To do.
When a line of the records below contains the string "Lemma", copy that whole line.
--- Provided data Enclosed Below ---
Lemma protocol_info_roundtrip p :
  protocol_info_wf p → protocol_info_decode (protocol_info_encode p) = Ok (Some p).
Proof.
  intros (Hl & Hn & Hv). destruct (protocol_info_parts p Hl) as (Hln & Hld & Hlv).
  destruct (dynvec_roundtrip string_reader_verify (fixvec_write <$> support_versions p) true) as [Hdv Hdi];
    [done|apply Forall_fmap; eapply Forall_impl; [exact Hlv|]; intros v Hlen; by apply fixvec_verify_write|].
  rw /protocol_info_decode /decode_with {1}/protocol_info_encode /protocol_info_reader_verify.
  rw table_verify_write //; [|repeat constructor; [by apply fixvec_verify_write|done]].
  rw /field_data /protocol_info_encode. rw (table_read_write [fixvec_write (name p); _] 1 _ Hl eq_refl).
  cbn [mbind Res_bind]. rw Hdi. cbn [mbind Res_bind]. rw decode_versions_write //.
  rw (table_read_write [fixvec_write (name p); _] 0 _ Hl eq_refl). cbn [mbind Res_bind].
  rw fixvec_read_write. cbn [mbind Res_bind]. rw /utf8_or_none Hn. by destruct p.
Qed.

Lemma protocol_info_decode_total data : ∃ o, protocol_info_decode data = Ok o.
Proof.
  apply decode_with_total.
  { apply table_no_panic. intros f x [-> | [-> | []%elem_of_nil]%elem_of_cons]%elem_of_cons;
      [apply fixvec_no_panic|]. apply dynvec_no_panic. intros y. apply fixvec_no_panic. }
  intros Hv. destruct (table_verified _ _ _ 0%nat _ Hv eq_refl) as (n & Hn & [d Hd]%fixvec_verified).
  destruct (table_verified _ _ _ 1%nat _ Hv eq_refl) as (v & Hvv & (items & Hi & Hall)%dynvec_verified).
  cbn beta. change (length [string_reader_verify; string_vec_reader_verify]) with 2%nat in *.
  rw Hvv. cbn [mbind Res_bind]. rw Hi. cbn [mbind Res_bind]. apply decode_versions_total; [done|].
  intros vs. rw /field_data Hn. cbn [mbind Res_bind]. rw Hd. cbn [mbind Res_bind]. rw /utf8_or_none. case_match; eauto.
Qed.
End facts.

(** ** Facts: the version *)

(** What [Ord] promises. *)
Class TotalOrder {T} (cmp : T → T → comparison) : Prop := {
  cmp_eq x y : cmp x y = Eq ↔ x = y;
  cmp_opp x y : cmp y x = CompOpp (cmp x y);
  cmp_trans x y z : cmp x y = Lt → cmp y z = Lt → cmp x z = Lt;
}.

#[global] Instance bytes_total_order : TotalOrder bytes_cmp.
Proof. split; [apply bytes_cmp_eq|intros; apply bytes_cmp_opp|apply bytes_cmp_trans]. Qed.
--- End of Enclosed Provided data ---
Solution for this task.
Lemma protocol_info_roundtrip p :
Lemma protocol_info_decode_total data : ∃ o, protocol_info_decode data = Ok o.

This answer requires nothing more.